The affinity of 17beta-estradiol (E(2)) for the estrogen receptor is weakened beyond the point of physiological relevance by the transfer of the sulfuryl moiety (-SO(3)) from PAPS (3'-phosphoadenosine 5'-phosphosulfate) to the 3'-hydroxyl of E(2). The mechanism of this transfer reaction, catalyzed by estrogen sulfotransferase (EST), is investigated here in detail. The enzyme (a dimer of identical protomers) presents a clear example of half-sites reactivity--only one of the subunits of the dimer produces product during the catalytic cycle. This is the first example of half-sites reactivity in the sulfotransferase family. A burst of product, with an amplitude that corresponds to one-half of the available active sites, reveals that the mechanism is rate-limited by product release.
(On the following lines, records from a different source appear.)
(** Which of the two headers the block ends up in. *)
Lemma join_prev_runs s1 z1 n1 : same_but b s s1 -> uword s1 b = n1 -> uword s1 (b + 4) = z1 ->
  z <= z1 -> b + 8 * z1 <= u_brk s ->
  exists s2, runs (free_join_prev b (fst p)) s1 tt s2 /\ same_but (fst p) s1 s2 /\
    (if fst p + 8 * snd p =? b then uword s2 (fst p) = n1 /\ uword s2 (fst p + 4) = snd p + z1
     else uword s2 (fst p) = b /\ uword s2 (fst p + 4) = snd p).
Proof.
  intros (Eb & Ef & Ew) Hn1 Hz1 Hz Hend. destruct b_header as (Hb0 & Hb1 & Hb2 & Hb3 & Hb4 & Hz0).
  assert (p ∈ ring fr) as Hin by (by eapply split_elem).
  destruct (ring_elem _ _ _ _ Hh Hin) as (P1 & P2 & P3 & P4). destruct base_ok as [Hbase _].
  destruct (prev_apart p ltac:(by left)) as [P5 P6].
  destruct (header_ok s1 (fst p) ltac:(lia) ltac:(lia) ltac:(lia)) as (M1 & M2 & E4 & _).
  destruct (header_ok s1 b ltac:(lia) ltac:(lia) ltac:(lia)) as (B1 & B2 & B4 & _).
  assert (uword s1 (fst p + 4) = snd p) as Hps.
  { rewrite Ew by lia. pose proof (h_ring _ _ _ Hh) as Hr. rewrite E in Hr. by destruct (seg_next _ _ _ _ _ _ Hr). }
  assert (runs (get_size (fst p)) s1 (snd p) s1) as Rp. { unfold get_size. rewrite E4, <- Hps. by apply uload_runs. }
  assert (ptr_add (fst p) (snd p) = fst p + 8 * snd p) as Ea. { unfold ptr_add. rewrite u32_small; [done|unfold KERNBASE in *; lia]. }
  destruct (Z.eqb_spec (fst p + 8 * snd p) b) as [Eq|Hne].
  - assert (runs (get_size b) s1 z1 s1) as Rb. { unfold get_size. rewrite B4, <- Hz1. by apply uload_runs. }
    set (s2 := stored (fst p + 4) (snd p + z1) s1).
    exists (stored (fst p) n1 s2). split; [|split; [|split]].
    + eapply runs_bind; [exact Rp|]. rewrite Ea, Eq, Z.eqb_refl. eapply runs_bind; [exact Rb|].
      unfold set_size. rewrite E4, (u32_small (snd p + z1)) by (unfold KERNBASE in *; lia).
      eapply runs_bind; [by apply ustore_runs|]. eapply runs_bind; [by apply (uload_runs s2)|].
      replace (uword s2 b) with n1; [by apply (ustore_runs s2)|]. unfold s2. by rewrite uword_stored_ne by lia.
    + split; [done|]. split; [done|]. intros x Hx Hx4. unfold s2. by rewrite !uword_stored_ne.
    + by rewrite uword_stored.
    + rewrite uword_stored_ne by lia. unfold s2. by rewrite uword_stored.
  - exists (stored (fst p) b s1). split; [|split; [|split]].
    + eapply runs_bind; [exact Rp|]. rewrite Ea, (proj2 (Z.eqb_neq _ _)) by lia. by apply ustore_runs.
    + split; [done|]. split; [done|]. intros x Hx _. by rewrite uword_stored_ne.
    + by rewrite uword_stored.
    + rewrite uword_stored_ne by lia. done.
Qed.
(** [stat]: with a free descriptor it shows the file and leaves no descriptor open. *)
Lemma stat_run path fd w : fd_scan (w_fds w) 0 = Some fd -> Usr.stat path w = Ret (n_stat <$> tree path) w.
Proof.
  intros Hf. unfold Usr.stat, Usr.open, Usr.call, ubind, sys_open, View, v_open. change (O_RDONLY =? O_RDONLY) with true. cbv iota. rewrite Hf.
  destruct (fd_scan_free _ _ _ Hf) as [_ Hn]. rewrite Nat.sub_0_r in Hn. destruct (tree path) as [nd|] eqn:E; [|done].
  destruct (Z.ltb_spec (Z.of_nat fd) 0); [lia|]. unfold sys_fstat, v_file. cbn [w_fds]. destruct (Z.ltb_spec (Z.of_nat fd) 0); [lia|].
  rewrite Nat2Z.id, list_lookup_insert_eq, E by (by eapply lookup_lt_Some). unfold Usr.close, Usr.call, Usr.uret, sys_close. cbn [w_fds w_out fmap option_fmap option_map].
  rewrite Nat2Z.id, list_insert_insert_eq, list_insert_id by done. by destruct w.
Qed.

Lemma open_run path nd fd w : tree path = Some nd -> fd_scan (w_fds w) 0 = Some fd ->
  Usr.open path 0 w = Ret (Z.of_nat fd) (mkWorld (<[fd := Some (path, 0%nat)]> (w_fds w)) (w_out w)).
Proof. intros E Hf. unfold Usr.open, Usr.call, sys_open, View, v_open. change (0 =? O_RDONLY) with true. cbv iota. by rewrite E, Hf. Qed.
Lemma fstat_run a path off nd w : w_fds w !! a = Some (Some (path, off)) -> tree path = Some nd -> Usr.call (sys_fstat (Z.of_nat a)) w = Ret (Some (n_stat nd)) w.
Proof. intros Ha E. unfold Usr.call, sys_fstat, View, v_file. destruct (Z.ltb_spec (Z.of_nat a) 0); [lia|]. by rewrite Nat2Z.id, Ha, E. Qed.
Lemma close_run a w : Usr.close (Z.of_nat a) w = Ret tt (mkWorld (<[a := None]> (w_fds w)) (w_out w)).
Proof. unfold Usr.close, Usr.call, sys_close, View. by rewrite Nat2Z.id. Qed.
Lemma read_run a path off nd n w : w_fds w !! a = Some (Some (path, off)) -> tree path = Some nd ->
  let bytes := take (Z.to_nat n) (drop off (n_data nd)) in
  Usr.read (Z.of_nat a) n w = Ret (Z.of_nat (length bytes), bytes) (mkWorld (<[a := Some (path, (off + length bytes)%nat)]> (w_fds w)) (w_out w)).
Proof.
  intros Ha E bytes. unfold Usr.read, Usr.call, sys_read, View, v_read, v_file. destruct (Z.ltb_spec (Z.of_nat a) 0); [lia|]. by rewrite Nat2Z.id, Ha, E.
Qed.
The equilibrium constant governing interconversion of the substrate (E.PAPS.E(2)) and product (E.PAP.E(2)S) central complexes was determined and is strongly biased toward product (K(eq int) approximately 49). Slow product release allows the interconversion of the central complexes to approach equilibrium, with the result that K(eq int) becomes nearly linearly coupled to K(m) and contributes a factor of approximately 30 to the steady-state affinity of the enzyme for substrate. Typical of its family, estrogen sulfotransferase is partially k(cat)-inhibited by its acceptor substrate, E(2). This inhibition does not influence the burst kinetics and thus occurs after formation of the product central complex, a finding consistent with the slow escape of PAP from the nonreactive E.PAP.E(2) complex.